■ Prompt
Stop after the line that contains "Open Scope Z_scope."; until then, restate each line of the entries word for word from the very first.

Stored data entries:
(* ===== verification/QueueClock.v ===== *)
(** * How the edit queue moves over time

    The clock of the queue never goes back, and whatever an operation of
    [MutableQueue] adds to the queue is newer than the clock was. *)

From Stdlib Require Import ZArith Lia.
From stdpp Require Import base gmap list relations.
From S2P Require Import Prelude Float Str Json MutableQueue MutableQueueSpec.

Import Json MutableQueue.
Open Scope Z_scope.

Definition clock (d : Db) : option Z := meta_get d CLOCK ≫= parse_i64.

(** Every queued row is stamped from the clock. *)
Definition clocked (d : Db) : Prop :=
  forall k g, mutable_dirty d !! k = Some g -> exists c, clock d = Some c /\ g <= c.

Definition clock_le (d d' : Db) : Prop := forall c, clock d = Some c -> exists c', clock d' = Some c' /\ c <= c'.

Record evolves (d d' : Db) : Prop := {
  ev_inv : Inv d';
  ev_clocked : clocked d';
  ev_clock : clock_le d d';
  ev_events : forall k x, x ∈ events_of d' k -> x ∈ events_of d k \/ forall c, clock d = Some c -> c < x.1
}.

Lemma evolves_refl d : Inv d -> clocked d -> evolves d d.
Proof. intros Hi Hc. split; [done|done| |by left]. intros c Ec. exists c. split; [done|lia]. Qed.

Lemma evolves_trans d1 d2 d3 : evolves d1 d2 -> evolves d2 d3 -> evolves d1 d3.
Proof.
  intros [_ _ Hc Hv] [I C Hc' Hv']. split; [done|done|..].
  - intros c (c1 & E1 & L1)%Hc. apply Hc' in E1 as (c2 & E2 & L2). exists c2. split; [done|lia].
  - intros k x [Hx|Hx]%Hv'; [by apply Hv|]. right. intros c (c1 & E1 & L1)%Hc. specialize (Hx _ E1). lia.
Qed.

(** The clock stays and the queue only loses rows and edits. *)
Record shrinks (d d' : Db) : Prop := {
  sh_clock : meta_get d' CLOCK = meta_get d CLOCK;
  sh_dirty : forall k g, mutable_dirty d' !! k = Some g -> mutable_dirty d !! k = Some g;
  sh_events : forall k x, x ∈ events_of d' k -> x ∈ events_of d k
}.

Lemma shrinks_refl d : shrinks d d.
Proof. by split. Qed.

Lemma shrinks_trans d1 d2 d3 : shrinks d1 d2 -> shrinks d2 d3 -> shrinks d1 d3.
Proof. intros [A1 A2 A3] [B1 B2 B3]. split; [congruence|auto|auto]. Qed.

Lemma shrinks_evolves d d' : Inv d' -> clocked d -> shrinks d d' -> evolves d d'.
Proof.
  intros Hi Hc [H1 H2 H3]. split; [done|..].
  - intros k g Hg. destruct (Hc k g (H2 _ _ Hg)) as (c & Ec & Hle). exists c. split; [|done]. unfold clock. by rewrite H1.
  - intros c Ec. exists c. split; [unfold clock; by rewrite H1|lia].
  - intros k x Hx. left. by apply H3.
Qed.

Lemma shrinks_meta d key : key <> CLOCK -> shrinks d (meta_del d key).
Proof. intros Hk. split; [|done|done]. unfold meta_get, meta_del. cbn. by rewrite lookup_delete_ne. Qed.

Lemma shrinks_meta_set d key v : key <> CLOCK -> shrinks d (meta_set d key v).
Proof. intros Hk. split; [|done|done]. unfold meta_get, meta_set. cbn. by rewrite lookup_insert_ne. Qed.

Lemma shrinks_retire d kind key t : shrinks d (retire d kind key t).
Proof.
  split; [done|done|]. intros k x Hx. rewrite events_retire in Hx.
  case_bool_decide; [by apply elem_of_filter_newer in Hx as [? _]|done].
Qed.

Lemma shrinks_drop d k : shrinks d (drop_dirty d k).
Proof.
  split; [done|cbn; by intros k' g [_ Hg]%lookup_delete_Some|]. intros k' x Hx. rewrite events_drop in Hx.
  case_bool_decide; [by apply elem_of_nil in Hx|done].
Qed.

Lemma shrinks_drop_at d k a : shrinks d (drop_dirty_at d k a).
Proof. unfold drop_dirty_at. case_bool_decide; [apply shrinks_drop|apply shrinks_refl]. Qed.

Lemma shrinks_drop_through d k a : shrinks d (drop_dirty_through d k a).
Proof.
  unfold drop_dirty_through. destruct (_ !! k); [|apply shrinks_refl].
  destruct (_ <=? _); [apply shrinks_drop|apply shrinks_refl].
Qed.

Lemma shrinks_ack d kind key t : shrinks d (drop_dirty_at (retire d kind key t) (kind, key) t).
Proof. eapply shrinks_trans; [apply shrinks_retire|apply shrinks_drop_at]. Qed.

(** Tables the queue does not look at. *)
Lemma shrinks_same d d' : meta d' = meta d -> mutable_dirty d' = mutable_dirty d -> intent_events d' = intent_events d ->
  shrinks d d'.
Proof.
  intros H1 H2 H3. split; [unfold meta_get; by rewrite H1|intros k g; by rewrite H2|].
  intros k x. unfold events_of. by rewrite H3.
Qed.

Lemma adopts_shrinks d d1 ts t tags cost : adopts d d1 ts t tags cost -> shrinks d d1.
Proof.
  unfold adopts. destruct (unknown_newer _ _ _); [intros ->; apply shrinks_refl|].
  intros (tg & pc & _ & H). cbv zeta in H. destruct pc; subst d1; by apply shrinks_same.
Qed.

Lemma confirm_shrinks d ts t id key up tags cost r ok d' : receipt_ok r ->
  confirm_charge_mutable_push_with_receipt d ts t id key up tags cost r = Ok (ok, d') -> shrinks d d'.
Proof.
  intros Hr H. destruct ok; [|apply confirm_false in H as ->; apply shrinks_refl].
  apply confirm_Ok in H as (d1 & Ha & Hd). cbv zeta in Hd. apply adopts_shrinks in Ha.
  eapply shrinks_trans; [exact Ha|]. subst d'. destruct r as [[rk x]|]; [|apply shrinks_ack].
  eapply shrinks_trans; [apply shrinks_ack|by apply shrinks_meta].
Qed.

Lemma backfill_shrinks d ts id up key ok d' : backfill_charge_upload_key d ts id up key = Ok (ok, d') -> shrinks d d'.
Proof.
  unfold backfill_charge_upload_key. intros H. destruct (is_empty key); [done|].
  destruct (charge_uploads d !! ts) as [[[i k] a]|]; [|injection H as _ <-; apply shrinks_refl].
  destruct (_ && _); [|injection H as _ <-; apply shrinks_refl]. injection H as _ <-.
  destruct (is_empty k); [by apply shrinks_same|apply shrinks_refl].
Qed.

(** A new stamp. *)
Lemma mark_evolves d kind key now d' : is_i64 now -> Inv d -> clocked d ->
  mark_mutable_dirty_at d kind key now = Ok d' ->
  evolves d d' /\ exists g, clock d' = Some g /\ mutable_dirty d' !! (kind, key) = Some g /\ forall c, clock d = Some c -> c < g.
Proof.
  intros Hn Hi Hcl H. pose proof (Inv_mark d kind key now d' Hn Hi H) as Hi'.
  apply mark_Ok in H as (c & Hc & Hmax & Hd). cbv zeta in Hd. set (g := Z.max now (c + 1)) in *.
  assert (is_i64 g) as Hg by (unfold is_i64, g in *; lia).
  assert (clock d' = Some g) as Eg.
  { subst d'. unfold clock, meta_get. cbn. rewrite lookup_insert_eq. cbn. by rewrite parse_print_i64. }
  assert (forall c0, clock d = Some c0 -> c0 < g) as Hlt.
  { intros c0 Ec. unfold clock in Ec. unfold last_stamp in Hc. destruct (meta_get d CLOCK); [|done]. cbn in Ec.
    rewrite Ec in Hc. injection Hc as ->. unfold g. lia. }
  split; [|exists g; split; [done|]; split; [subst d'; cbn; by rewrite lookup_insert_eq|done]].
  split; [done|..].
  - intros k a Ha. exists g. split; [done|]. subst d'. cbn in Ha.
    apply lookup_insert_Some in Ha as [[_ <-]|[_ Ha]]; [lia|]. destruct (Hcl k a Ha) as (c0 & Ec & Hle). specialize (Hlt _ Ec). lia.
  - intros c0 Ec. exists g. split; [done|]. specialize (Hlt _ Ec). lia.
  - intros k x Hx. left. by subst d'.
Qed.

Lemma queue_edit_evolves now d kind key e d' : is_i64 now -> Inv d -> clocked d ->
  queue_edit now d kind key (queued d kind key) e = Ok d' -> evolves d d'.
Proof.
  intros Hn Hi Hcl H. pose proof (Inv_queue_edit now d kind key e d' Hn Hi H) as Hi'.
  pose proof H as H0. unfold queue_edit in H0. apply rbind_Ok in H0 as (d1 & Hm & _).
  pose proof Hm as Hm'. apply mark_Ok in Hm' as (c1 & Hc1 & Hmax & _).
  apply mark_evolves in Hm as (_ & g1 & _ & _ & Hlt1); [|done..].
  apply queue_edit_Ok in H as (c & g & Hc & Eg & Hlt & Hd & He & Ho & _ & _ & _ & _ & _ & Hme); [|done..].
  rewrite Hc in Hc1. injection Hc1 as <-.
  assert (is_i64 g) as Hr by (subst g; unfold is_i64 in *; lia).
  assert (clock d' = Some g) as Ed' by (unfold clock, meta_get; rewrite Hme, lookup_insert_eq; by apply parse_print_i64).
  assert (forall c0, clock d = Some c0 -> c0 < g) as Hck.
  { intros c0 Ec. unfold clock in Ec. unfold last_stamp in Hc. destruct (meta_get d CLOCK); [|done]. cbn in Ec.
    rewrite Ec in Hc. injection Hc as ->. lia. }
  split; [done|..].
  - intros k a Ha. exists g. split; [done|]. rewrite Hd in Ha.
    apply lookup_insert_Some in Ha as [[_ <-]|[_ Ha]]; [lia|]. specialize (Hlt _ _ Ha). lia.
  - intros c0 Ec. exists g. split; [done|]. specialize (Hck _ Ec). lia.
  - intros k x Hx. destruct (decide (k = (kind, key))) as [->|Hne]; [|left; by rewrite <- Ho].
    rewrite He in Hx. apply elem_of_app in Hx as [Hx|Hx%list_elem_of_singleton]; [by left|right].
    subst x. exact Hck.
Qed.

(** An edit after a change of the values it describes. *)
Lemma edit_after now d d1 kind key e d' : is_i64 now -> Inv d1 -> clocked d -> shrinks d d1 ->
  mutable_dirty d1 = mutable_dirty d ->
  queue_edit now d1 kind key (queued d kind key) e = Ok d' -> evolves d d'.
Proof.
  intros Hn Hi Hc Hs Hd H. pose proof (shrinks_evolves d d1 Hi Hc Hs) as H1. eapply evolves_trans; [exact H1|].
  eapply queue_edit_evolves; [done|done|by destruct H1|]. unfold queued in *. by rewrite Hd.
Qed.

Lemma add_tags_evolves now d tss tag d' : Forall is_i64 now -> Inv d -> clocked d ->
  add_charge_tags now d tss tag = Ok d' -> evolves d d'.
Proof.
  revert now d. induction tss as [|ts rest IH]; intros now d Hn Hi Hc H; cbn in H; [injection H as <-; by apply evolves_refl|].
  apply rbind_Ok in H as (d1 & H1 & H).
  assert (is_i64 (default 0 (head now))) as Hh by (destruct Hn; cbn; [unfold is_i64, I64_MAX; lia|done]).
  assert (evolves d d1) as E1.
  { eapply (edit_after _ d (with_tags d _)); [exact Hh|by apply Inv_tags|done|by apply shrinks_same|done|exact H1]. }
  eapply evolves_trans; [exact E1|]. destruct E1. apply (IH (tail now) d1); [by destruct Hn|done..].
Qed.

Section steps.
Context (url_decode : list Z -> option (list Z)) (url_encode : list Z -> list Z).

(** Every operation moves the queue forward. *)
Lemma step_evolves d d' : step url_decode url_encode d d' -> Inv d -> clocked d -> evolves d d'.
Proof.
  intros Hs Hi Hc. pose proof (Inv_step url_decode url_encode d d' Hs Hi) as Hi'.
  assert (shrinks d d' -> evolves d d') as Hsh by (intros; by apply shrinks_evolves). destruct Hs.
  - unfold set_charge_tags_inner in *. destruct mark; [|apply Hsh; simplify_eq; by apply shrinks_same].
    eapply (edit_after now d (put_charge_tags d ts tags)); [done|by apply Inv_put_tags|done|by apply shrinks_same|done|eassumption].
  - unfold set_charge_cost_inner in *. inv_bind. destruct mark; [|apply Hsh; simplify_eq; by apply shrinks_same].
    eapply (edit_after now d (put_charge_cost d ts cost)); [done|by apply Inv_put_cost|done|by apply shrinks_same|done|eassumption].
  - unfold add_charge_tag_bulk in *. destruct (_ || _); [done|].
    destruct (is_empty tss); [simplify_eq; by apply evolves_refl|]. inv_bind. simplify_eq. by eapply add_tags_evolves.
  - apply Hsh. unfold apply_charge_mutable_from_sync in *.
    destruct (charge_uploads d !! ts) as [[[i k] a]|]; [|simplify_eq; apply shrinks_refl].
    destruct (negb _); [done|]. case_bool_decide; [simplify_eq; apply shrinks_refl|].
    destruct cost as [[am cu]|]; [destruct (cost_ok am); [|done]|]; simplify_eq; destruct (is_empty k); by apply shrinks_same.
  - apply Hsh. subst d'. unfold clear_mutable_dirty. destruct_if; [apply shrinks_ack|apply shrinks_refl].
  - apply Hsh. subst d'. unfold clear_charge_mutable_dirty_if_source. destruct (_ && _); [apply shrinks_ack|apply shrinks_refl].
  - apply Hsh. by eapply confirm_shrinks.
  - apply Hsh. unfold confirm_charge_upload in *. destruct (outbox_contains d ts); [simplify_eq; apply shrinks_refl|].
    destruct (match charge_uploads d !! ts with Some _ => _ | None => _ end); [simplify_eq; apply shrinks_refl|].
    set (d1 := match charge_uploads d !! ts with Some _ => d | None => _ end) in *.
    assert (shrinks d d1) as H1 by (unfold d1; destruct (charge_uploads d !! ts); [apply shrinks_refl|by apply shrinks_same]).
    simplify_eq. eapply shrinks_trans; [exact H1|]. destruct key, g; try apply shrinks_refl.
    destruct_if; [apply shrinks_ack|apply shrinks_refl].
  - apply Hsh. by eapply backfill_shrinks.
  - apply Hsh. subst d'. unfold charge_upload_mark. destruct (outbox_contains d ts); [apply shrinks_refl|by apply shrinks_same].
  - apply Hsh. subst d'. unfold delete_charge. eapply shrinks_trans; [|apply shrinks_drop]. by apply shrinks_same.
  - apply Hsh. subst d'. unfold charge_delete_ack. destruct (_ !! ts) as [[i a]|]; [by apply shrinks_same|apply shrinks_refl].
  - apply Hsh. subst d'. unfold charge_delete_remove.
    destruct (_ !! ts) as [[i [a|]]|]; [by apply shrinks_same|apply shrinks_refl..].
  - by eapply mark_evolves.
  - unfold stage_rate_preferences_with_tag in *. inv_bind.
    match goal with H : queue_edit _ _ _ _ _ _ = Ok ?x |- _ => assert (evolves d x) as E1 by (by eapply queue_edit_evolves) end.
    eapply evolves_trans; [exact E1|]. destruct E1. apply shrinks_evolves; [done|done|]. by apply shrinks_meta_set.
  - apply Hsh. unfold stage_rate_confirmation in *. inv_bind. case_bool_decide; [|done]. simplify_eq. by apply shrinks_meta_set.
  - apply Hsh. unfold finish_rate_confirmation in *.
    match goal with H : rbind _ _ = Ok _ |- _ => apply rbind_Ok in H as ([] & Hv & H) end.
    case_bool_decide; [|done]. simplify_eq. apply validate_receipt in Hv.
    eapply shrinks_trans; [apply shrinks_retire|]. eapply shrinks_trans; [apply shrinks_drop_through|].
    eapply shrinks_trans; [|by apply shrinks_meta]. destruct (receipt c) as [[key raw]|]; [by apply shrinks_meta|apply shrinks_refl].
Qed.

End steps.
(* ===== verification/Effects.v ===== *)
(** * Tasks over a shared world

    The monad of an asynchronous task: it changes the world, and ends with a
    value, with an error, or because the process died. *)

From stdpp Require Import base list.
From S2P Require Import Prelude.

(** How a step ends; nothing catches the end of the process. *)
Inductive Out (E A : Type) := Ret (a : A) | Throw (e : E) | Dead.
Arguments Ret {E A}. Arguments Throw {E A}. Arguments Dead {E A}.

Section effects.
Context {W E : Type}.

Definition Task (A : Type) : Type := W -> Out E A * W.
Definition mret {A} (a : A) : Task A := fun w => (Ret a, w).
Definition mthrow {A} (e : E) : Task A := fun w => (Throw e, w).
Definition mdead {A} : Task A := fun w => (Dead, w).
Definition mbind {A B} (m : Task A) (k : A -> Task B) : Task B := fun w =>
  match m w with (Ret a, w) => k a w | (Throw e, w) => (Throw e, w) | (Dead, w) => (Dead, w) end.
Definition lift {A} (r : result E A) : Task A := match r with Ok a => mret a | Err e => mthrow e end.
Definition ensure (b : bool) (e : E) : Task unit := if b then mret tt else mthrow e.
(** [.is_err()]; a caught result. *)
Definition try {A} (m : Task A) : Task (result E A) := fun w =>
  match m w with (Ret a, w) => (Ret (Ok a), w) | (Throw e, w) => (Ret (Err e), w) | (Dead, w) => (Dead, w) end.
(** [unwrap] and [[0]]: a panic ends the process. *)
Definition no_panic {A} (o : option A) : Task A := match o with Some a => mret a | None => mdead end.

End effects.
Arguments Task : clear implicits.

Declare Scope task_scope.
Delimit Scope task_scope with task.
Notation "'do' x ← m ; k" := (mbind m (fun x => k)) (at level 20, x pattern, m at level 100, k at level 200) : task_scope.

■ Written solution
(* ===== verification/QueueClock.v ===== *)
(** * How the edit queue moves over time

    The clock of the queue never goes back, and whatever an operation of
    [MutableQueue] adds to the queue is newer than the clock was. *)

From Stdlib Require Import ZArith Lia.
From stdpp Require Import base gmap list relations.
From S2P Require Import Prelude Float Str Json MutableQueue MutableQueueSpec.

Import Json MutableQueue.
Open Scope Z_scope.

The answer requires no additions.